Planet Zuda’s False Claim of a Cross-Site Request Forgery (CSRF) Vulnerability in Caldera Forms

If you have read either of our previous posts about the security company Planet Zuda you won’t be surprised to hear that they are selling a “fixed” version of another WordPress plugin where the vulnerability they claim to have fixed doesn’t exist. This time it is with the plugin Caldera Forms, which has 90,000+ active installs, and for which they want 29.99 for the “fixed” version.

In reading the first part of their post with the claim about this plugin it really seems that people behind this company are not all together with it, which makes deciphering what the vulnerability is supposed to be harder. Here is the main portion of the claim about the vulnerability:

It saddens us that the developer misunderstood the wp_create_nonce as a way to actually create a secure nonce.
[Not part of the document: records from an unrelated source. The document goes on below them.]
(** C12. The offline check agrees with the registry: for every loaded configuration
    whose driver types are registered, [validateTopology] accepts it exactly when
    [DatabaseManager::init] succeeds on it, whatever the manager held before. *)
Theorem topology_decides_init (env : str -> option str) (c : GlobalConfig) (m : Manager.manager) :
  valid_config env c -> Forall (fun d => known (type d) = true) (datasources c) ->
  validateTopology c = inr tt <-> status_ok (Manager.init known (reg_config c) m).1 = true.
Proof.
  intros Hv Hk. rewrite (validate_iff env c Hv). destruct Hv as (_ & Hne & Hs & Hg & _). unfold good_topology, Manager.init, reg_config.
  cbn [Manager.datasources Manager.groups Manager.default_datasource Manager.cursor_enabled].
  assert (HF : Forall (fun c => Manager.c_name c <> [] /\ known (Manager.c_type c) = true) (map reg_source (datasources c))).
  { rewrite Forall_fmap. rewrite Forall_forall in Hs, Hk |- *. intros d Hd. split; [apply (Hs d Hd)|by apply Hk]. }
  assert (Hm : map Manager.c_name (map reg_source (datasources c)) = map name (datasources c)) by (by rewrite map_map).
  pose proof (leaves_built (map reg_source (datasources c)) (Manager.replica_names (map reg_group (groups c))) (Cursor.enabled (cursor c)) [] _ (staged_empty m) HF) as HL.
  rewrite Hm, app_nil_r in HL. destruct (map reg_source (datasources c)) as [|s0 ss] eqn:E0; [by destruct (datasources c)|]. rewrite <- E0 in *. clear E0 s0 ss.
  destruct (Manager.init_leaves _ _ _ _ _) as [st|m1]; [destruct HL as [H1 H2]; cbn; rewrite H1; split; [naive_solver|done]|].
  destruct HL as [HN B1].
  pose proof (groups_built (groups c) _ (reverse (map name (datasources c))) [] m1 B1 Hg ltac:(set_solver)) as HG. cbn [app] in HG.
  assert (Hr : Forall (refs_ok (reverse (map name (datasources c)))) (groups c) <-> Forall (refs_ok (map name (datasources c))) (groups c)).
  { rewrite !Forall_forall. unfold refs_ok. by setoid_rewrite elem_of_reverse. }
  assert (Hh : Forall (shadow_ok (reverse (map name (datasources c)))) (groups c) <-> Forall (shadow_ok (map name (datasources c))) (groups c)).
  { rewrite !Forall_forall. unfold shadow_ok. by setoid_rewrite elem_of_reverse. }
  destruct (Manager.init_groups (map reg_group (groups c)) m1) as [st|m2].
  { destruct HG as [H1 H2]. cbn. rewrite H1. split; [|done]. intros (_ & H3 & H4 & _). destruct H2. split; [done|]. by apply Hr. }
  destruct HG as (HN2 & HR & B2). rewrite Hr in HR.
  assert (Hd : is_Some (Manager.sources m2 !! default_datasource c) <-> default_datasource c ∈ all_names c).
  { rewrite (built_sources _ _ _ B2), elem_of_reverse, map_map. unfold all_names. rewrite elem_of_app. done. }
  destruct (Manager.sources m2 !! default_datasource c) as [i|] eqn:Ed.
  2: { cbn. split; [|done]. intros (_ & _ & _ & _ & H). apply Hd in H. by destruct H. }
  match goal with |- context [Manager.resolveShadows ?x] => set (m3 := x) end.
  assert (B3 : built (reverse (map name (datasources c))) (map reg_group (groups c)) m3) by (destruct B2; by constructor).
  pose proof (shadows_iff _ _ _ B3) as Hsh. rewrite Hh in Hsh.
  destruct (Manager.resolveShadows m3) as [st m4]. cbn [fst] in Hsh. destruct (status_ok st) eqn:Est; cbn; rewrite ?Est.
  - split; [done|]. intros _. split_and!; try done; [by apply Hsh|]. apply Hd. eauto.
  - split; [|done]. intros (_ & _ & _ & H & _). by apply Hsh in H.
Qed.

End init.

(** The sample configuration passes both. *)
Lemma topology_decides_init_witness :
  validateTopology sample_config = inr tt /\ status_ok (Manager.init (fun _ => true) (reg_config sample_config) Manager.fresh).1 = true.
Proof.
  split; [reflexivity|].
  apply (topology_decides_init (fun _ => true) sample_env sample_config Manager.fresh).
  - exact sample_valid.
  - repeat constructor.
  - reflexivity.
Defined.

End Topology.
You can just maliciously remove this from the form creating  csrf where you can add new forms on a site you don’t own  . Unfortunately, the forms suffer from stored XSS, which means we can put in malicious code if an admin clicks on a link, looks at a picture that is malicious online, etc thus exploiting the CSRF issue.
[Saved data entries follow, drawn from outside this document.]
(* ===== verification/ClientAsync.v ===== *)
(** * Asynchronous calls of the client

    The submissions of src/client.cpp.  A call runs through [submitQueryAsync],
    [submitExecuteAsync], [submitSessionAsync] or [submitTransactionAsync]: it
    resolves its data source, takes the client's executor and asks the engine of
    AsyncFlow.v; a call the engine does not take goes through [submitAsync], which
    posts it to the executor.  Between any two of these the client may be
    reconfigured or closed by other threads, so every access to shared state is a
    step of its own, and [run] executes any interleaving of calls, life cycle,
    registry changes, operations being stopped and executor threads.

    What the database answers, what the engine delivers, how long it took and which
    status an operation has when its completion is delivered are arguments of the
    steps.  A task of the executor runs in the step that ends it. *)

From S2P Require Import Prelude Types NamedParams SqlBuilder Operation Executor Manager Config Topology AsyncEngine AsyncFlow Client.
Import Client.

Module ClientAsync.

(** ** Calls *)

Inductive kind :=
| KQuery
| KExecute
| KSession (write late : bool)
| KTransaction.

(** A completion: the promise of a future, or one registration of the caller's
    callback.  A controlled one is a [Pending] of [controlledCompletion], which
    lets only the first delivery through. *)
Record promise := mkPromise { p_controlled : bool; p_done : bool; p_got : list Operation.Result }.

(** What a delivery sees of the call's operation. *)
Record view := mkView { v_status : Status; v_native : bool }.

Definition deliver (v : view) (r : Operation.Result) (p : promise) : promise :=
  if p_controlled p then
    if p_done p then p
    else
      let r := if status_ok (v_status v) then r
               else Operation.mkResult (v_status v) (if v_native v then Operation.Native else Operation.CompatibilityFallback) (Operation.payload r) in
      mkPromise true true (p_got p ++ [r])
  else mkPromise false (p_done p) (p_got p ++ [r]).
The function wp_create_nonce() is in fact exactly the way to create a secure nonce in WordPress, so it seems like Planet Zuda doesn’t understand what they are talking about at all. Amazingly in the post they mention the following:

Our advisor told us that Caldera forms would be a great candidate for our Help A Code Author program, where we contact a developer who needs help and offer our services free of charge.

If you remove the nonce from a request then the other half of the cross-site request forgery (CSRF) protection should prevent the request from being successful. Planet Zuda’s post doesn’t even mention that part of the code, instead the next paragraph in the post is this:

Here is the code that is flawed that leads to the CSRF

Then it shows this image :

The post them moves on without showing the code that should be checking for a valid nonce.
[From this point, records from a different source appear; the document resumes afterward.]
(* ===== verification/Report.v ===== *)
(** * Statistics reports

    src/core/stats_reporter.cpp: the thread, with the conventions of Heartbeat.v, the two
    renderings and what a report adds to its file.
    What the standard library prints for a time and for a [double] is an argument; a
    reader of JSON says what the lines of a report mean. *)

From S2P Require Import Prelude Types CacheKey ConnectionPool SqlAuditor OracleTypes Observer Config Heartbeat.

(** ** The reporter's thread *)

Module Reporter.

Inductive rp_thread :=
| RNone
| RLock                       (* about to take the mutex and test the predicate *)
| RWaiting
| RWoken (timeout : bool)
| RWriting                    (* in [writeOnce], without the mutex *)
| RExit.

(** [pending]: the configuration of a [start] that is waiting for its own [stop]. *)
Record reporter := mkReporter {
  cfg_ : Config.StatsReportConfig;
  running_ : bool;
  thread_ : rp_thread;
  stopping : stopper;
  pending : option Config.StatsReportConfig;
  written : nat
}.

Definition StatsReporter : reporter := mkReporter Config.default_report false RNone SIdle None 0.

Definition set_thread (t : rp_thread) (r : reporter) : reporter := mkReporter (cfg_ r) (running_ r) t (stopping r) (pending r) (written r).

(** [stop] up to the end of its critical section, which raises the flag under the mutex of
    the wait. *)
Definition stop (r : reporter) : reporter :=
  if running_ r then mkReporter (cfg_ r) false (thread_ r) SNotify (pending r) (written r) else r.

(** [start] after its [stop]. *)
Definition begin_report (cfg : Config.StatsReportConfig) (r : reporter) : reporter :=
  if negb (Config.sr_enabled cfg) then mkReporter (cfg_ r) (running_ r) (thread_ r) (stopping r) None (written r)
  else mkReporter cfg true RLock (stopping r) None (written r).

Definition start (cfg : Config.StatsReportConfig) (r : reporter) : reporter :=
  let r := stop r in mkReporter (cfg_ r) (running_ r) (thread_ r) (stopping r) (Some cfg) (written r).

Definition notified (t : rp_thread) : rp_thread := match t with RWaiting => RWoken false | t => t end.

(** The rest of the call that is under way. *)
Definition call_section (r : reporter) : option reporter :=
  match stopping r with
  | SIdle => cfg ← pending r; Some (begin_report cfg r)
  | SFlag => None
  | SNotify => Some (mkReporter (cfg_ r) (running_ r) (notified (thread_ r)) SJoin (pending r) (written r))
  | SJoin => match thread_ r with RExit => Some (mkReporter (cfg_ r) (running_ r) RNone SIdle (pending r) (written r)) | _ => None end
  end.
When requesting to create a new form the function create_form() in the file /classes/admin.php is run. The first part of it checks for a valid nonce and here is how it looks in the current version of the pluign, (and how it has looked for some time):

public static function create_form(){
	$nonce_validated = false;
	if(  isset( $_POST[ 'nonce' ] ) &&  wp_verify_nonce( $_POST[ 'nonce'], 'cf_create_form' ) ){
		$nonce_validated = true;
	parse_str( $_POST['data'], $newform );
	if( ! $nonce_validated ){
		if( isset( $newform, $newform[ 'nonce' ] ) ) {
			if( wp_verify_nonce( $newform[ 'nonce' ], 'cf_create_form' ) ){
				$nonce_validated = true;
	if( ! $nonce_validated ){
		wp_send_json_error( );

The code uses wp_verify_nonce() correctly to check if a valid nonce is included with the request. Just to double check that we didn’t misread the code, we tried creating a new form using a request that include an invalid or no nonce and they both failed. So the plugins actual does include valid protection against CSRF.

What looks to have happen is that Planet Zuda confused an unneeded nonce generated in the line shown in code in the image show above, with the line where the actual nonce used when creating a new form is generated, which occurs on line 374 of the file /classes/admin.php in version

data-nonce=<?php echo wp_create_nonce( 'cf_create_form' ); ?>

Either proper testing and properly reviewing the code would have avoided improperly identifying that there was a vulnerability here.

Without the CSRF there isn’t a vulnerability here, as creating a new form is usually limited to Administrator level users who have normally the ability to use the equivalent of cross-site scripting (XSS) through the unfiltered_html capability. Though it looks like the form name doesn’t need to include HTML, so it would probably be best to sanitize the value. It would also be best to do a capabilities check along with checking for a valid nonce. (Update 8/1/2017: The developer pointed out to us that the capabilities check is already in place, it just occurs when before registering the AJAX function for creating a form.) We have contacted the developer to let them know of Planet’s Zuda claims and suggest those improvements to the plugin.